Classifying these rare events is quite challenging. Recently, Deep Learning has been quite extensively used for classification. However, the small number of positively labeled samples prohibits Deep Learning applications. No matter how large the data, the use of Deep Learning gets limited by the amount of positively labeled samples.

Why should we still bother to use Deep Learning?

This is a legitimate question. Why should we not think of using some another Machine Learning approach?

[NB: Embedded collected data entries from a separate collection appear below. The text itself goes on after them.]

(** Modelled from the spec: a filter is a conjunction of exact field
    equalities. *)
Definition matches (filt : doc) (d : doc) : bool :=
  forallb (fun kv => match lookup (fst kv) d with
                     | Some v => value_eqb (snd kv) v
                     | None => false
                     end) filt.

Definition log (st : Store) (o : op) : Store :=
  mkStore (products st) (next_oid st) (trace st ++ [o])
          (db_name st) (collection_names st).

(** Modelled from the spec, [get_documents(collection, filter, limit)]:
    up to [limit] matching records, in store order. *)
Definition get_documents (st : Store) (coll : string) (filt : doc) (limit : Z)
  : list doc * Store :=
  (firstn (Z.to_nat limit) (filter (matches filt) (products st)),
   log st (OpFind coll filt limit)).

(** Modelled from the spec, [create_document(collection, record)]: the
    store assigns a fresh identifier (stored as [_id]), appends the record
    and returns the identifier as text. *)
Definition create_document (st : Store) (coll : string) (d : doc)
  : string * Store :=
  let o := next_oid st in
  (oid_str o,
   mkStore (products st ++ [("_id", VOid o) :: d]) (N.succ o)
           (trace st ++ [OpInsert coll d]) (db_name st) (collection_names st)).

(** Modelled from the spec: [db[coll].find_one(filter)]. *)
Definition find_one (st : Store) (coll : string) (filt : doc)
  : option doc * Store :=
  (find (matches filt) (products st), log st (OpFindOne coll filt)).

(** Modelled from the spec: [db[coll].count_documents(filter)]. *)
Definition count_documents (st : Store) (coll : string) (filt : doc)
  : nat * Store :=
  (length (filter (matches filt) (products st)), log st (OpCount coll filt)).

(** ** Product schema *)

Record ProductIn : Type := mkProductIn {
  title : string;
  description : option string;
  price : Q;
  category : string;
  image : option string;
  in_stock : bool
}.

(** [class ProductOut(ProductIn): id: str] *)
Record ProductOut : Type := mkProductOut {
  id : string;
  fields : ProductIn
}.

(** [Optional[str]] as a stored value. *)
Definition opt_value (o : option string) : value :=
  match o with Some s => VStr s | None => VNull end.

(** [product.dict()] *)
Definition product_dict (p : ProductIn) : doc :=
  [("title", VStr (title p)); ("description", opt_value (description p));
   ("price", VNum (price p)); ("category", VStr (category p));
   ("image", opt_value (image p)); ("in_stock", VBool (in_stock p))].

(** Pydantic checks of the [str] and [Optional[str]] fields: a string (or
    [None] for the optional ones), no coercion from other types. *)
Definition validate_str (v : value) : option string :=
  match v with VStr s => Some s | _ => None end.

Definition validate_opt_str (v : value) : option (option string) :=
  match v with VNull => Some None | VStr s => Some (Some s) | _ => None end.

(** The [ge=0] constraint of [price]. *)
Definition validate_price (q : Q) : option Q :=
  if Qle_bool 0 q then Some q else None.

(** Validation of a request body into [ProductIn] (FastAPI and pydantic,
    before the handler runs): [title], [price] and [category] required,
    [description] and [image] default to [None], [in_stock] to [True].
    Values are accepted with their JSON type; pydantic's lax coercions
    (numeric strings to float, ["true"] to bool, ...) are not modelled. *)
Definition validate_product_in (body : doc) : option ProductIn :=
  t <- (v <- lookup "title" body ;; validate_str v) ;;
  desc <- validate_opt_str (get body "description" VNull) ;;
  pr <- (v <- lookup "price" body ;;
         match v with VNum q => validate_price q | _ => None end) ;;
  c <- (v <- lookup "category" body ;; validate_str v) ;;
  img <- validate_opt_str (get body "image" VNull) ;;
  st <- match get body "in_stock" (VBool true) with
        | VBool b => Some b | _ => None end ;;
  Some (mkProductIn t desc pr c img st).

(** ** Python builtins used by the conversion *)

(** [str(v)]; the decimal rendering of a float is not modelled (it never
    reaches [str] in this program: only [_id] is passed to [str]). *)
Definition str_value (v : value) : string :=
  match v with
  | VNull => "None"
  | VBool true => "True"
  | VBool false => "False"
  | VNum _ => "<float>"
  | VStr s => s
  | VOid o => oid_str o
  | VOidBytes bs => String.concat "" (map (fun b => hex_acc 2 b "") bs)
  end.

(** [float(v)]: [None] and ObjectIds raise TypeError; parsing of strings
    is not modelled (a string is treated as unparseable). *)
Definition py_float (v : value) : option Q :=
  match v with
  | VNum q => Some q
  | VBool b => Some (if b then 1 else 0)
  | _ => None
  end.

(** [bool(v)]: truthiness. *)
Definition truthy (v : value) : bool :=
  match v with
  | VNull => false
  | VBool b => b
  | VNum q => negb (Qeq_bool q 0)
  | VStr s => negb (String.eqb s "")
  | VOid _ | VOidBytes _ => true
  end.

(** [_doc_to_product(doc)]: [None] when it raises (a [float()] failure or
    the pydantic validation of the constructed [ProductOut]). *)
Definition _doc_to_product (d : doc) : option ProductOut :=
  let i := str_value (get d "_id" VNull) in
  t <- validate_str (get d "title" VNull) ;;
  desc <- validate_opt_str (get d "description" VNull) ;;
  pf <- py_float (get d "price" (VNum 0)) ;;
  pr <- validate_price pf ;;
  c <- validate_str (get d "category" VNull) ;;
  img <- validate_opt_str (get d "image" VNull) ;;
  let st := truthy (get d "in_stock" (VBool true)) in
  Some (mkProductOut i (mkProductIn t desc pr c img st)).

(** ** Endpoints *)

(** The outcome of a request: a result, an [HTTPException] (status code
    and detail), or an unhandled exception. *)
Inductive response (A : Type) : Type :=
| Ok (a : A)
| HttpError (code : Z) (detail : string)
| Unhandled.
Arguments Ok {A} a.
Arguments HttpError {A} code detail.
Arguments Unhandled {A}.

Definition not_configured {A : Type} : response A :=
  HttpError 500 "Database not configured".

(** [[_doc_to_product(d) for d in docs]] *)
Fixpoint convert_all (docs : list doc) : option (list ProductOut) :=
  match docs with
  | [] => Some []
  | d :: ds => p <- _doc_to_product d ;; ps <- convert_all ds ;; Some (p :: ps)
  end.

(** [GET /api/products]: [category] is [Optional[str]], [limit] defaults
    to 50. The global handle [db] is the [option Store]. *)
Definition list_products (db : option Store) (category : option string)
  (limit : Z) : response (list ProductOut) * option Store :=
  match db with
  | None => (not_configured, db)
  | Some st =>
      let filt := match category with
                  | Some c => if String.eqb c "" then [] else [("category", VStr c)]
                  | None => []
                  end in
      let (docs, st') := get_documents st "product" filt limit in
      match convert_all docs with
      | Some outs => (Ok outs, Some st')
      | None => (Unhandled, Some st')
      end
  end.

(** [POST /api/products], the handler, called with a validated body. *)
Definition create_product (db : option Store) (product : ProductIn)
  : response string * option Store :=
  match db with
  | None => (not_configured, db)
  | Some st =>
      let (new_id, st') := create_document st "product" (product_dict product) in
      (Ok new_id, Some st')
  end.

(** [POST /api/products] as a request: FastAPI validates the body into
    [ProductIn] first and answers 422 when that fails. *)
Definition post_products (db : option Store) (body : doc)
  : response string * option Store :=
  match validate_product_in body with
  | None => (HttpError 422 "validation error", db)
  | Some p => create_product db p
  end.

The answer is subjective. We can always go with a Machine Learning approach. To make it work, we can undersample from negatively labeled data to have a close to a balanced dataset. Since we have about 0.6% positively labeled data, the undersampling will result in rougly a dataset that is about 1% of the size of the original data. A Machine Learning approach, e.g. SVM or Random Forest, will still work on a dataset of this size. However, it will have limitations in its accuracy. And we will not utilize the information present in the remaining ~99% of the data.

If the data is sufficient, Deep Learning methods are potentially more capable. It also allows flexibility for model improvement by using different architectures. We will, therefore, attempt to use Deep Learning methods.

In this post, we will learn how we can use a simple dense layers autoencoder to build a rare event classifier. The purpose of this post is to demonstrate the implementation of an Autoencoder for extreme rare-event classification. We will leave the exploration of different architecture and configuration of the Autoencoder on the user. Please share in the comments if you find anything interesting.

Autoencoder for Classification

The autoencoder approach for classification is similar to anomaly detection. In anomaly detection, we learn the pattern of a normal process. Anything that does not follow this pattern is classified as an anomaly. For a binary classification of rare events, we can use a similar approach using autoencoders (derived from here [2]).

Quick revision: What is an autoencoder?

  • An autoencoder is made of two modules: encoder and decoder
  • The encoder learns the underlying features of a process; these features are typically in a reduced dimension
  • The decoder can recreate the original data from these underlying features

How to use an Autoencoder rare-event classification?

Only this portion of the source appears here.